▸ **How to complete this task**
Once you find the line with "Definition arg_analyze (tc_argv" in the entries below, return exactly every line from it through the line with "Definition low_mask (n".

(Saved data entries)
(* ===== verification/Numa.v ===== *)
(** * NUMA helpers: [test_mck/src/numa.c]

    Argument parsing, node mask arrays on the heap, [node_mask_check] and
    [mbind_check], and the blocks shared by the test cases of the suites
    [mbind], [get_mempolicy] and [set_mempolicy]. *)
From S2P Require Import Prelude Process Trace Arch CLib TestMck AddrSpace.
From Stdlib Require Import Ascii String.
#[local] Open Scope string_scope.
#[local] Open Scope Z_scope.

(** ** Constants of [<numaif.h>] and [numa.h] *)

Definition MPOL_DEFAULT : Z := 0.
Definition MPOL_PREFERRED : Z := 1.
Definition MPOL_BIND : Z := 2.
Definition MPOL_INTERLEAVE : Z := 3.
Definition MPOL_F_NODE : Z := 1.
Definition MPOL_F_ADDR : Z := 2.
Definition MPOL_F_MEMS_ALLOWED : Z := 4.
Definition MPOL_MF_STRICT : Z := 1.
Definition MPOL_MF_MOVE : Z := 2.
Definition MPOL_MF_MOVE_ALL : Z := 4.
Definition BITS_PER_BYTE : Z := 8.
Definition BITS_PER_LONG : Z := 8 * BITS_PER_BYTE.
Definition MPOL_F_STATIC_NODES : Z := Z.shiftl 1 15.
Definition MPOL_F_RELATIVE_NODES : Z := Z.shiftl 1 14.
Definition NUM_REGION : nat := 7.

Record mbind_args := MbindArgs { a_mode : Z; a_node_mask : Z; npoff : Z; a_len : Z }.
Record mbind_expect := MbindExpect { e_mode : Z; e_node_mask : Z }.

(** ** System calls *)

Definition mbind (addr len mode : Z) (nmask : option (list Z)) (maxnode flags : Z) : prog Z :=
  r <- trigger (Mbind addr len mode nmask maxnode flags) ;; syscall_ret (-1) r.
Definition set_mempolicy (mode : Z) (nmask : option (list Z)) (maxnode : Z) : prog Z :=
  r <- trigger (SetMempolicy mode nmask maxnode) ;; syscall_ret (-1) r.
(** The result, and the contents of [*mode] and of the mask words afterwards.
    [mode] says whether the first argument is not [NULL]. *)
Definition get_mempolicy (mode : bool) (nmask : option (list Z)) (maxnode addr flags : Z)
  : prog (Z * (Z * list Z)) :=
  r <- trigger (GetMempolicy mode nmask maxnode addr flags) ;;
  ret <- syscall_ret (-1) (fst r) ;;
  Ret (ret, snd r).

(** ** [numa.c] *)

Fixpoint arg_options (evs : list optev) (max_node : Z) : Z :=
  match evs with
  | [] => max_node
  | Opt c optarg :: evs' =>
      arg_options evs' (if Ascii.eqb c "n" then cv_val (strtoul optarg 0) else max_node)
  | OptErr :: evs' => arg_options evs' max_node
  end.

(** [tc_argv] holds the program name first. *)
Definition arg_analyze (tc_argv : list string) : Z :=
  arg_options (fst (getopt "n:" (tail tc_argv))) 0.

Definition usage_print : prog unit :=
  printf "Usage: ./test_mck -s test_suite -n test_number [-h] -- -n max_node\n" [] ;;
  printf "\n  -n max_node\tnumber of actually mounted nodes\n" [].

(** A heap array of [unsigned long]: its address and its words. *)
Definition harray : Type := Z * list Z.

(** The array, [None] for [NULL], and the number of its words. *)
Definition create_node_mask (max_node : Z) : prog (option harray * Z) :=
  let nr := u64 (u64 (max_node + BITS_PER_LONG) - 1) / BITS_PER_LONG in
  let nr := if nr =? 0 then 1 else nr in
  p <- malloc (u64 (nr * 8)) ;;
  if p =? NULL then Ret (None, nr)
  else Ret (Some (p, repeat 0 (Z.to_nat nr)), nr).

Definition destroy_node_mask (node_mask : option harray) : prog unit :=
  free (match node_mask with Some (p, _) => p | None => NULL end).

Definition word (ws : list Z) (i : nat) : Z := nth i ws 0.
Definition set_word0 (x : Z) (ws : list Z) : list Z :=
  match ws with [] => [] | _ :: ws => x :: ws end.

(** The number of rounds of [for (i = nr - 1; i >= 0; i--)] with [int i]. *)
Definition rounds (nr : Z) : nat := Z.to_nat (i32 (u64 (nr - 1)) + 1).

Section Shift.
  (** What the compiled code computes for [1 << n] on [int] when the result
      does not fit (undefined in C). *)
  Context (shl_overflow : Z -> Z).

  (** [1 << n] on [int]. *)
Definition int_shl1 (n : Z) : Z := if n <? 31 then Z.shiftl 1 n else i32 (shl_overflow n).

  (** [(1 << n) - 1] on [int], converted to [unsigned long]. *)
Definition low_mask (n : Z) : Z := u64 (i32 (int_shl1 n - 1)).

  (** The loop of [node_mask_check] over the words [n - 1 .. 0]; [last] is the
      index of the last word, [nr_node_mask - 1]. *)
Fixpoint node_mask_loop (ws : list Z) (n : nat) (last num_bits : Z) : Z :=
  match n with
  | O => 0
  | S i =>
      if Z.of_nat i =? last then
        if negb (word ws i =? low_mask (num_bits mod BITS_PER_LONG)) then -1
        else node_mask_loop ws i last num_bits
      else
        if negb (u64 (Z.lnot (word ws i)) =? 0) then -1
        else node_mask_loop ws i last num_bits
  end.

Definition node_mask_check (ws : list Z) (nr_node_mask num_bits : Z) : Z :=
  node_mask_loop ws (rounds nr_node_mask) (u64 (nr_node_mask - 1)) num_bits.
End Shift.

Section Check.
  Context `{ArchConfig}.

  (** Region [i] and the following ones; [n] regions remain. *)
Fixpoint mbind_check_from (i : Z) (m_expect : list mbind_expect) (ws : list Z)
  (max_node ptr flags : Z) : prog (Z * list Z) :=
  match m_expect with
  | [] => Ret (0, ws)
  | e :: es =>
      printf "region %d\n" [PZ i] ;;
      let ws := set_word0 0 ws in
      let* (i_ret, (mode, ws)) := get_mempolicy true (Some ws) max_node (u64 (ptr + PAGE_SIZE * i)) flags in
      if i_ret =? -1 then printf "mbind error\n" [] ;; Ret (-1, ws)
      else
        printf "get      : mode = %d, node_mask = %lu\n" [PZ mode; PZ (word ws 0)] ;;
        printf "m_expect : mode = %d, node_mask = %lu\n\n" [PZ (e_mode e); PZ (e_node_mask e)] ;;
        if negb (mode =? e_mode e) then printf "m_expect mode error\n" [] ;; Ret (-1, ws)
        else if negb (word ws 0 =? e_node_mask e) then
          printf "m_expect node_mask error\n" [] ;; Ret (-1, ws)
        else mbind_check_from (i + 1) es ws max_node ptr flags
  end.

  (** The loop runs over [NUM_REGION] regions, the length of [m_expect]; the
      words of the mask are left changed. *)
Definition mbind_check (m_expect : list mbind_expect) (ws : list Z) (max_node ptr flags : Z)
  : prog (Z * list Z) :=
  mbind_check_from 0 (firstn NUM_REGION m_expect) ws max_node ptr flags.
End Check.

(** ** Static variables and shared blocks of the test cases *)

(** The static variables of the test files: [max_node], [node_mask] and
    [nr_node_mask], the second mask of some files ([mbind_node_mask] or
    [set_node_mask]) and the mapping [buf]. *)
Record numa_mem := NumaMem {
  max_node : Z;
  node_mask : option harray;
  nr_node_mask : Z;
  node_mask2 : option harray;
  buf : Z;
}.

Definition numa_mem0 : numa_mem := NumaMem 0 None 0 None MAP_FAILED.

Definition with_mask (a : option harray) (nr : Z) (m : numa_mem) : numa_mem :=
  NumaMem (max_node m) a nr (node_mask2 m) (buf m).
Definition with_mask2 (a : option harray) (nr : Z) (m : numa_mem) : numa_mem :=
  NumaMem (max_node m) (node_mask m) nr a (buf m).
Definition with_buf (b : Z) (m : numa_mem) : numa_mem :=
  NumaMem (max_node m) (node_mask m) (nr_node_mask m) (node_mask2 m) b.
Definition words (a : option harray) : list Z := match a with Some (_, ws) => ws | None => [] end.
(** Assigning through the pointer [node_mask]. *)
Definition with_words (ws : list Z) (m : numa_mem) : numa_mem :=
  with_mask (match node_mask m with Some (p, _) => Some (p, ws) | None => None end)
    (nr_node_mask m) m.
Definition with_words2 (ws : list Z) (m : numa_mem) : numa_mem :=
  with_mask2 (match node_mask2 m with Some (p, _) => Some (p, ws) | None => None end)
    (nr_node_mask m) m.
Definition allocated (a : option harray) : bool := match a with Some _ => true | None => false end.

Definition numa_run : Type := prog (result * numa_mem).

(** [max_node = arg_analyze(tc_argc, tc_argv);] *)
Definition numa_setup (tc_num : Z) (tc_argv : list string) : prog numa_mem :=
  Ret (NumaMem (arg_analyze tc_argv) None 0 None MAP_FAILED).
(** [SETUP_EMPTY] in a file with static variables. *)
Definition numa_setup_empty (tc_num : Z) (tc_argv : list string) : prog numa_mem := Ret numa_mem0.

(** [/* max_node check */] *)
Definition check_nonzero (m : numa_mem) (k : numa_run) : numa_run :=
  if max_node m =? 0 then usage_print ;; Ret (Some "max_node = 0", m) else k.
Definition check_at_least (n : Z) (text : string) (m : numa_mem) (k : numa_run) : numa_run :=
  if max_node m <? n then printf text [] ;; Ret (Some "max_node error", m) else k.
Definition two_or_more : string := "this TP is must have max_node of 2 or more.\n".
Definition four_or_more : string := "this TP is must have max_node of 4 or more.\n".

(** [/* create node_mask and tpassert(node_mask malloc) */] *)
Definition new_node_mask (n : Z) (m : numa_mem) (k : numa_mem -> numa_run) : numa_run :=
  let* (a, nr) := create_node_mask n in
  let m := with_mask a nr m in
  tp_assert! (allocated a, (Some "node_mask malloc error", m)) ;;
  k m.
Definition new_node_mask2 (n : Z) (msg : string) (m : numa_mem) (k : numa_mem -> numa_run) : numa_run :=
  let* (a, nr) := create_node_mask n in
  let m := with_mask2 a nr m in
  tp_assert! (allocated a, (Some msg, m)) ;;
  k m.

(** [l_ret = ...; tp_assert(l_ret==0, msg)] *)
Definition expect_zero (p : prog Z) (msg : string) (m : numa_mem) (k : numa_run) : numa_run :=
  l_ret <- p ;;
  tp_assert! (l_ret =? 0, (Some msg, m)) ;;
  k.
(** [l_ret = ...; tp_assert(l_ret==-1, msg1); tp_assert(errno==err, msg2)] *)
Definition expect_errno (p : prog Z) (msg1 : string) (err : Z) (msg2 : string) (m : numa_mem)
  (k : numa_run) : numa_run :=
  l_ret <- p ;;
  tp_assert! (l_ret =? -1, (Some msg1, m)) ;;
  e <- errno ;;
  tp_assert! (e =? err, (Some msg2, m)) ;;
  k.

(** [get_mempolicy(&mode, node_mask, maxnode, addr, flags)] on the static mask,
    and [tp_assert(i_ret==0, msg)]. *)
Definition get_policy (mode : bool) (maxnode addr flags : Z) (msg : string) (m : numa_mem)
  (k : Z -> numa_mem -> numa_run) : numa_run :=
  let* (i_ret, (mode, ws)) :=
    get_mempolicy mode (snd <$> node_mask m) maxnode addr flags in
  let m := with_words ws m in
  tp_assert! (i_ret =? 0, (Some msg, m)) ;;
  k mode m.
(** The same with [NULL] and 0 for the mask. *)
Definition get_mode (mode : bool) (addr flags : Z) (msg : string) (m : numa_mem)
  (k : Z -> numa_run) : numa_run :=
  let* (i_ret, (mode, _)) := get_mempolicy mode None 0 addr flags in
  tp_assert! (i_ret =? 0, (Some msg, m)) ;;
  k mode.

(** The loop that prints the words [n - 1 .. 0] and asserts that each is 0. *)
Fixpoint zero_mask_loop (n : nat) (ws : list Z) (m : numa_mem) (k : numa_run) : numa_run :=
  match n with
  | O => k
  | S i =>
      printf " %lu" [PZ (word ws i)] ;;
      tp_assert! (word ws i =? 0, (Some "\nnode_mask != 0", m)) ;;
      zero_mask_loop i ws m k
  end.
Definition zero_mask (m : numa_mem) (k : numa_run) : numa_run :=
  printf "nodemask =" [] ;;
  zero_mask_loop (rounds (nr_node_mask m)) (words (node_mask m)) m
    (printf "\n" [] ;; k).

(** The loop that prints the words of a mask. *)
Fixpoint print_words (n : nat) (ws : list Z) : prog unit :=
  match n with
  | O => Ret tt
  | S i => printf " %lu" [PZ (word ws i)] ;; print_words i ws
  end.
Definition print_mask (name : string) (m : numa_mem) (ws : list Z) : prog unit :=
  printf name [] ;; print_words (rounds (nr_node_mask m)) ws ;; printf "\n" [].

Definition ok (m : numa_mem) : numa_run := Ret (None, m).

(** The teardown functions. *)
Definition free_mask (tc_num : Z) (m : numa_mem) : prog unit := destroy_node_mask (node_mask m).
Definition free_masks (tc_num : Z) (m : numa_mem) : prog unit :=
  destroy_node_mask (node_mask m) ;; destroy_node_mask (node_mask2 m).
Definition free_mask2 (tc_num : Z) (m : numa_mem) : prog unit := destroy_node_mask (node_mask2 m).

---

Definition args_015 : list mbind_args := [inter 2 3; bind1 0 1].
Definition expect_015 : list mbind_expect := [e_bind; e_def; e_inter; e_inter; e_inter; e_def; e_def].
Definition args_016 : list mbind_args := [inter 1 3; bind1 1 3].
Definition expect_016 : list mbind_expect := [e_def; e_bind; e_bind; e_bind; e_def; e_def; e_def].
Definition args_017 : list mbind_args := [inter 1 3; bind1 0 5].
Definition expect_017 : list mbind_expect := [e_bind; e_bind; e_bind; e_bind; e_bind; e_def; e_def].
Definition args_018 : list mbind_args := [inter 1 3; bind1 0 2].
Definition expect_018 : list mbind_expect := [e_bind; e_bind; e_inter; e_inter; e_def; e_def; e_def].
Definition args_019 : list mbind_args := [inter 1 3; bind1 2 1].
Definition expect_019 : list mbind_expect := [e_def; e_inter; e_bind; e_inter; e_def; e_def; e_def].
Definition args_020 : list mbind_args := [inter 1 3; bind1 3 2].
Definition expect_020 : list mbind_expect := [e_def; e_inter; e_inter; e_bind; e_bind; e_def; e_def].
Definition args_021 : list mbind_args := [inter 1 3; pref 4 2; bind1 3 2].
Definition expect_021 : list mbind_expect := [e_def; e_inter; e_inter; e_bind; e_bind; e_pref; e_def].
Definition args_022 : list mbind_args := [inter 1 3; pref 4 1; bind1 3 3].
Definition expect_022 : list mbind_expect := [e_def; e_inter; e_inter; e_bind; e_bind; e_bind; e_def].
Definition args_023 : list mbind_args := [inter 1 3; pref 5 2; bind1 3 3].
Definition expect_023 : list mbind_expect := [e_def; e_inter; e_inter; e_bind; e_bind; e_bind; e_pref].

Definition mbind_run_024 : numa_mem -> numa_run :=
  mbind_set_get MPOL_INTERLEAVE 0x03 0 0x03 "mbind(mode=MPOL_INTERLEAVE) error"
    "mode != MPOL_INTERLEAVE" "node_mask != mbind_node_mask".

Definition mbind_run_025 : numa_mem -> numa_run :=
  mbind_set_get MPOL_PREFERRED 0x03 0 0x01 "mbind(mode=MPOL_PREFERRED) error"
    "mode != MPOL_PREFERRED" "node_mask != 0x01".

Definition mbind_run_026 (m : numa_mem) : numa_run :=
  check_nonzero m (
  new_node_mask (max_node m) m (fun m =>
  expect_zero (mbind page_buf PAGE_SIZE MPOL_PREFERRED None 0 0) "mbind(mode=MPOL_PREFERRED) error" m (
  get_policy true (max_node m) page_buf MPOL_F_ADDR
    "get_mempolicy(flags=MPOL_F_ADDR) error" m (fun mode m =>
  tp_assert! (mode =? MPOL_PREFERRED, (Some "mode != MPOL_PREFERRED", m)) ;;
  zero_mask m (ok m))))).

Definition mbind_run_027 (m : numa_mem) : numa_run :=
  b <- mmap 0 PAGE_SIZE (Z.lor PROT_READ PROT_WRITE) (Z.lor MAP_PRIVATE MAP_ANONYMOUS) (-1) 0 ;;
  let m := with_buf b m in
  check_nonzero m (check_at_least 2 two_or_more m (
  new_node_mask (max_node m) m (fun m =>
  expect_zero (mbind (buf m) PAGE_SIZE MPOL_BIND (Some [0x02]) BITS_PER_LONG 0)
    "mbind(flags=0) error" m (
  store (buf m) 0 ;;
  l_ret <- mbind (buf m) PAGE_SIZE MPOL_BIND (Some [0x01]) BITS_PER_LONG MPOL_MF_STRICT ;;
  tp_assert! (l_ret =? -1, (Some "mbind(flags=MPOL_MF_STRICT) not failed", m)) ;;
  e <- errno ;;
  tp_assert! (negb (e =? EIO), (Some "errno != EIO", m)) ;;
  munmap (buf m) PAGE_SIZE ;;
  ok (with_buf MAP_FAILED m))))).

▸ **Exercise solution**
Definition arg_analyze (tc_argv : list string) : Z :=
  arg_options (fst (getopt "n:" (tail tc_argv))) 0.

Definition usage_print : prog unit :=
  printf "Usage: ./test_mck -s test_suite -n test_number [-h] -- -n max_node\n" [] ;;
  printf "\n  -n max_node\tnumber of actually mounted nodes\n" [].

(** A heap array of [unsigned long]: its address and its words. *)
Definition harray : Type := Z * list Z.

(** The array, [None] for [NULL], and the number of its words. *)
Definition create_node_mask (max_node : Z) : prog (option harray * Z) :=
  let nr := u64 (u64 (max_node + BITS_PER_LONG) - 1) / BITS_PER_LONG in
  let nr := if nr =? 0 then 1 else nr in
  p <- malloc (u64 (nr * 8)) ;;
  if p =? NULL then Ret (None, nr)
  else Ret (Some (p, repeat 0 (Z.to_nat nr)), nr).

Definition destroy_node_mask (node_mask : option harray) : prog unit :=
  free (match node_mask with Some (p, _) => p | None => NULL end).

Definition word (ws : list Z) (i : nat) : Z := nth i ws 0.
Definition set_word0 (x : Z) (ws : list Z) : list Z :=
  match ws with [] => [] | _ :: ws => x :: ws end.

(** The number of rounds of [for (i = nr - 1; i >= 0; i--)] with [int i]. *)
Definition rounds (nr : Z) : nat := Z.to_nat (i32 (u64 (nr - 1)) + 1).

Section Shift.
  (** What the compiled code computes for [1 << n] on [int] when the result
      does not fit (undefined in C). *)
  Context (shl_overflow : Z -> Z).

  (** [1 << n] on [int]. *)
Definition int_shl1 (n : Z) : Z := if n <? 31 then Z.shiftl 1 n else i32 (shl_overflow n).

  (** [(1 << n) - 1] on [int], converted to [unsigned long]. *)
Definition low_mask (n : Z) : Z := u64 (i32 (int_shl1 n - 1)).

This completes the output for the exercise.